Amid a substantial expansion of therapies in several drug classes for the treatment of osteoporosis, there has been a notable increase in the prescription of denosumab for patients with a cancer-related indication.
In an analysis of claims data from January 2009 to March 2020, the bisphosphonate alendronate represented more than 50% of all prescriptions for bone-directed therapies, but growth in the use of the monoclonal antibody denosumab overall and in cancer-related indications particularly was steady throughout the study period.
“In the malignancy cohort, alendronate and zoledronic acid were each used in approximately 30% of individuals at the onset of the study, but use of both then declined,” Sara Cromer, MD, reported at the annual meeting of the Endocrine Society.
For malignancy-based prescriptions, denosumab surpassed either bisphosphonate by 2013 and then continued to rise.
Denosumab use “reached approximately 50% of all bone-directed medication use in the malignancy cohort” by the end of the study period, said Cromer, a clinical research fellow in endocrinology at Massachusetts General Hospital, Boston.
The claims data for this analysis was drawn from the Clinformatics Data Mart. The analysis was restricted to individuals aged older than 50 years who received a prescription for a bone-directed therapy. The 15.48 million prescriptions evaluated were drawn from 1.46 million unique individuals. The mean age was 69 years, and 89% of those prescribed a drug were women.
Table of Contents
Oncologic Indications One of Two Tracked Cohorts
In the context of a large expansion of treatment options in several drug classes for osteoporosis, the objective of this claims analysis was to document trends in treatment choice, according to Cromer. She and her coinvestigators looked at prescriptions overall as well as in two cohorts defined by ICD codes. One included patients prescribed a prescription by an oncologist. The other included everyone else.
When all prescriptions for bone-directed therapy were evaluated over the study period, alendronate was the most commonly prescribed therapy, and its use increased over time. Prescriptions of zoledronic acid also rose, doubling over the study period, but use was very low in the beginning and it never climbed above 5%.
The proportion of prescriptions written for bisphosphonates other than alendronate and zoledronic acid “declined steadily” over the study period, Cromer reported.
Denosumab, a monoclonal antibody that targets a step in the process important to maturation of osteoclasts, was approved in 2010. It accounted for 10% of all prescriptions for osteoporosis by 2015 and 15% by 2018. It was still rising through the end of the study period.
In contrast, prescriptions of raloxifene, a selective estrogen receptor modulator, began to decline after 2013. In general, the rates of prescriptions for other agents, including some of the more recently approved drugs, such as teriparatide, abaloparatide, and romosozumab, changed very little over the study period. None of these therapies ever represented more than 2% of prescriptions.
When looking at the cohort of patients who received a bone-directed reason for a noncancer indication, the trends “paralleled those in the all-user analysis,” Cromer reported.

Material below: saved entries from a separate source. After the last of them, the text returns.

(** The walk of a whole plan: one fetch per table at most, and the advice
    of every node read off the memo as the walk leaves it. *)
Lemma walk_outcome (node : PlanNode) :
  forall st, sound st ->
    outcome st (walk node st).1 (walk node st).2
      (fun c => covers c node) (fun c => plan_advice c node).
Proof.
  induction node as [nt tc pr pw sc rn fc jf sk plans IH] using PlanNode_ind.
  intros st Hst. rewrite walk_unfold.
  pose proof (visit_outcome (mkPlanNode nt tc pr pw sc rn fc jf sk plans) st Hst) as Hv.
  destruct (visit (mkPlanNode nt tc pr pw sc rn fc jf sk plans) st) as [st1 [[]|e]];
    simpl fst in *; simpl snd in *.
  - eapply outcome_ext.
    + eapply outcome_seq; [exact Hv | intros Hs1; apply (for_each_walk_outcome plans IH st1 Hs1) |].
      intros c c'. apply visit_advice_weaken.
    + intros c [Hn Hk]. constructor; assumption.
    + intros c. rewrite plan_advice_unfold. reflexivity.
  - eapply outcome_raise. exact Hv.
Qed.

Lemma for_each_recommend {A} (f : A -> Recommendation) (xs : list A) (st : State DB) :
  for_each (fun x => recommend DB (f x)) xs st = (advised st (map f xs), Ok tt).
Proof.
  revert st. induction xs as [|x xs IH]; intros [d tr recs sn].
  - unfold advised. simpl. rewrite app_nil_r. reflexivity.
  - rewrite for_each_cons. unfold recommend at 1. step. rewrite IH.
    unfold advised, append. step. simpl map. rewrite <- app_assoc. reflexivity.
Qed.

(** The state in which the walk starts, and the state after the sweep
    for unused indexes. *)
Definition started (query : string) (d : DB) : State DB :=
  mkState (explain query d).1 [Explained query (explain query d).2] [] ∅.

Definition swept (st : State DB) : State DB :=
  mkState (pg_unused_indexes 1 (db st)).1
          (trace st ++ [FetchedUnused 1 (pg_unused_indexes 1 (db st)).2])
          (recommendations st) (seen_tables st).

(** One run of the advisor, step by step. *)
Lemma recommend_indexes_run (query : string) (d : DB) :
  recommend_indexes query d =
  match (explain query d).2 with
  | Raise e => (started query d, Raise e)
  | Ok plan =>
      match walk plan (started query d) with
      | (st1, Raise e) => (st1, Raise e)
      | (st1, Ok _) =>
          match (pg_unused_indexes 1 (db st1)).2 with
          | Raise e => (swept st1, Raise e)
          | Ok unused =>
              (advised (swept st1) (map drop_index_recommendation unused),
               Ok (recommendations (swept st1) ++ map drop_index_recommendation unused))
          end
      end
  end.
Proof.
  unfold rec_query.recommend_indexes, recommend_indexes_body, explain_plan, started.
  unfold mbind, M_bind at 1. step.
  destruct (explain query d) as [d1 [plan|e]]; step; cbn [app]; [|reflexivity].
  unfold M_bind at 1.
  destruct (rec_query.walk set_order DB pg_indexes plan
              (mkState d1 [Explained query (Ok plan)] [] ∅)) as [st1 [[]|e]]; [|reflexivity].
  unfold M_bind at 1, get_unused_indexes, swept. step.
  destruct (pg_unused_indexes 1 (db st1)) as [d2 [unused|e]]; step; [|reflexivity].
  unfold M_bind at 1. rewrite for_each_recommend. reflexivity.
Qed.

Lemma started_sound (query : string) (d : DB) :
  sound (started query d) /\ failures (trace (started query d)) = [].
Proof.
  unfold sound, started. simpl. split; [|reflexivity].
  split; [constructor|]. split.
  - intros t Ht. inversion Ht.
  - intros t rows Ht. rewrite lookup_empty in Ht. discriminate.
Qed.

(** What a run leaves behind. *)
Lemma recommend_indexes_outcome (query : string) (d : DB) :
  let st := (recommend_indexes query d).1 in
  let r := (recommend_indexes query d).2 in
  NoDup (fetched (trace st))
  /\ (forall e, e ∈ failures (trace st) -> r = Raise e)
  /\ (forall recs, r = Ok recs ->
        failures (trace st) = []
        /\ (forall t rows, seen_tables st !! t = Some rows ->
              FetchedIndexes t (Ok rows) ∈ trace st)
        /\ exists plan unused,
             (explain query d).2 = Ok plan
             /\ FetchedUnused 1 (Ok unused) ∈ trace st
             /\ covers (seen_tables st) plan
             /\ recs = plan_advice (seen_tables st) plan
                       ++ map drop_index_recommendation unused).
Proof.
  cbv zeta. rewrite recommend_indexes_run.
  destruct (started_sound query d) as [Hs0 Hf0].
  destruct ((explain query d).2) as [plan|e] eqn:Hplan.
  - pose proof (walk_outcome plan (started query d) Hs0) as (Hnd & Hraise & Hok).
    destruct (walk plan (started query d)) as [st1 [[]|e]]; simpl fst in *; simpl snd in *.
    + destruct (Hok eq_refl) as (Hs1 & Hsub & Hf1 & Hcov & Hrecs).
      assert (Hfetched : fetched (trace (swept st1)) = fetched (trace st1)).
      { unfold swept. step. rewrite fetched_app. simpl. apply app_nil_r. }
      destruct ((pg_unused_indexes 1 (db st1)).2) as [unused|e] eqn:Hunused; simpl fst; simpl snd.
      * assert (Hfail : failures (trace (swept st1)) = []).
        { unfold swept. step. rewrite failures_app, Hunused, Hf1, Hf0. reflexivity. }
        unfold advised at 1 2. step. rewrite Hfetched. split; [apply Hs1|]. split.
        -- intros e He. rewrite Hfail in He. inversion He.
        -- intros recs [= <-]. split; [exact Hfail|]. split.
           ++ intros t rows Ht. unfold advised, swept in *. step. simpl in Ht.
              apply elem_of_app. left. apply Hs1. exact Ht.
           ++ exists plan, unused. split; [reflexivity|].
              unfold advised, swept. step. rewrite Hunused.
              split; [apply elem_of_app; right; constructor|]. split; [exact Hcov|].
              rewrite Hrecs. unfold started. step. reflexivity.
      * rewrite Hfetched. split; [apply Hs1|]. split; [|discriminate].
        intros e' He'. unfold swept in He'. simpl in He'.
        rewrite failures_app, Hunused, Hf1, Hf0 in He'. simpl in He'.
        apply list_elem_of_singleton in He'. subst. reflexivity.
    + split; [exact Hnd|]. split; [|discriminate].
      intros e' He'. pose proof (Hraise e eq_refl) as Hf1. rewrite Hf0 in Hf1.
      rewrite Hf1 in He'. apply list_elem_of_singleton in He'. subst. reflexivity.
  - cbn [fst snd]. split; [apply Hs0|]. split; [|discriminate].
    intros e' He'. rewrite Hf0 in He'. inversion He'.
Qed.

Lemma no_index_covers_spec (cols : list string) (existing : list IndexRow) :
  no_index_covers cols existing = true <->
  Forall (fun row => exists col, col ∈ cols /\ contains row.2 col = false) existing.
Proof.
  unfold no_index_covers. rewrite negb_true_iff. induction existing as [|row rows IH]; simpl.
  - split; [constructor | reflexivity].
  - rewrite orb_false_iff, IH. split.
    + intros [Hrow Hrows]. constructor; [|exact Hrows].
      clear -Hrow. induction cols as [|col cols IHc]; simpl in Hrow; [discriminate|].
      apply andb_false_iff in Hrow as [Hc|Hc].
      * exists col. split; [left | exact Hc].
      * destruct (IHc Hc) as (col' & Hin & Hc'). exists col'. split; [right; exact Hin | exact Hc'].
    + intros Hall. inversion Hall as [|? ? (col & Hin & Hc) Hrows]; subst. split; [|exact Hrows].
      clear -Hin Hc. induction Hin as [col cols|col col' cols Hin IHc]; simpl.
      * rewrite Hc. reflexivity.
      * rewrite IHc by assumption. apply andb_false_r.
Qed.

Lemma nonempty_spec {A} (l : list A) : nonempty l = true <-> l <> [].
Proof. destruct l; simpl; split; congruence. Qed.

Lemma node_advice_seq_scan (existing : list IndexRow) (node : PlanNode) :
  Node_Type node = Some "Seq Scan" ->
  node_advice existing node = seq_scan_advice existing node ++ sort_advice existing node.
Proof.
  intros Hnt. unfold node_advice, join_advice. rewrite Hnt. reflexivity.
Qed.

(** ** The claims on the index advisor *)

(** C5: in one run of the advisor no table is asked for its index rows
    twice, what the memo holds for a table is what that one fetch
    answered, and the advice of every node of the plan is computed from
    the memo's rows for the node's relation. *)
Theorem index_rows_fetched_once (query : string) (d : DB) :
  let st := (recommend_indexes query d).1 in
  let r := (recommend_indexes query d).2 in
  NoDup (fetched (trace st))
  /\ (forall recs, r = Ok recs ->
        (forall t rows, seen_tables st !! t = Some rows ->
           FetchedIndexes t (Ok rows) ∈ trace st)
        /\ exists plan unused,
             (explain query d).2 = Ok plan
             /\ covers (seen_tables st) plan
             /\ recs = plan_advice (seen_tables st) plan
                       ++ map drop_index_recommendation unused).
Proof.
  cbv zeta. destruct (recommend_indexes_outcome query d) as (Hnd & _ & Hok).
  split; [exact Hnd|]. intros recs Hr.
  destruct (Hok recs Hr) as (_ & Hmemo & plan & unused & Hplan & _ & Hcov & Hrecs).
  split; [exact Hmemo|]. exists plan, unused. auto.
Qed.

(** C6 (as the code has it): a catalog lookup that fails, be it the fetch
    of a table's index rows or the sweep for unused indexes, is not
    taken for an empty result: its exception ends the run, and no list
    of recommendations is returned. *)
Theorem catalog_failure_aborts (query : string) (d : DB) (e : exn) :
  e ∈ failures (trace (recommend_indexes query d).1) ->
  (recommend_indexes query d).2 = Raise e.
Proof.
  destruct (recommend_indexes_outcome query d) as (_ & Hfail & _). apply Hfail.
Qed.

(** C10: a "Seq Scan" node with no relation name leaves the state of the
    walk as it found it, filter or no filter: no advice, no fetch; the
    walk of the node is the walk of its children. *)
Theorem seq_scan_without_relation (node : PlanNode) (st : State DB) :
  Node_Type node = Some "Seq Scan" ->
  truthy (Relation_Name node) = false ->
  visit node st = (st, Ok tt)
  /\ walk node st = for_each walk (Plans node) st.
Proof.
  intros Hnt Hrel.
  assert (Hv : visit node st = (st, Ok tt)).
  { rewrite visit_run, Hrel, (node_advice_seq_scan [] node Hnt).
    unfold seq_scan_advice, sort_advice. rewrite Hrel, !andb_false_r.
    destruct st. unfold advised. simpl. rewrite app_nil_r. reflexivity. }
  split; [exact Hv|]. rewrite walk_unfold, Hv. reflexivity.
Qed.

Hypothesis set_order_elem : forall l x, x ∈ set_order l <-> x ∈ l.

Denosumab Use Greater in Privately Insured
In the malignancy cohort, the decline in the use of bisphosphonates and the rise in the use of denosumab were most pronounced in patients who were privately insured. The increased use of denosumab over the study period “outpaced gains in use of other agents despite guidelines,” said Cromer, referring to the those issued by the Endocrine Society in 2019 .
In those guidelines, written for management of postmenopausal women at high risk of fractures, bisphosphonates are recommended for initial treatment while denosumab is recommended as an alternative. However, those guidelines do not provide specific recommendations for therapies directed at osteoporosis associated with cancer.
Guidelines for this population exist, including one published by the American Society of Clinical Oncology in 2019.
In the ASCO guidelines, oral bisphosphonates, intravenous bisphosphonates, and subcutaneous denosumab were all identified as “efficacious options,” according to Charles L. Shapiro, MD, director of breast cancer translational research, Mount Sinai Health System, New York.
Specifically, “all three of them work to reduce fractures and improve bone density in women with breast cancer in whom you are trying to prevent or treat osteoporosis,” Shapiro said in an interview.
There might be relative advantages for one therapy over another in specific subgroups defined by type of cancer or stage of cancer, but trials are not definitive for such outcomes as overall survival. Citing one comparative study associating denosumab with an 18% delay to first skeletal event in women with metastatic breast cancer, Shapiro observed, “I personally don’t consider an 18% delay [for this outcome] to be that clinically meaningful.”
Although major guidelines from ASCO have not so far favored denosumab over any bisphosphonate in routine care, Shapiro did not rule out the possibility that future studies will show differences.
Comer and Shapiro reported no relevant conflicts of interest.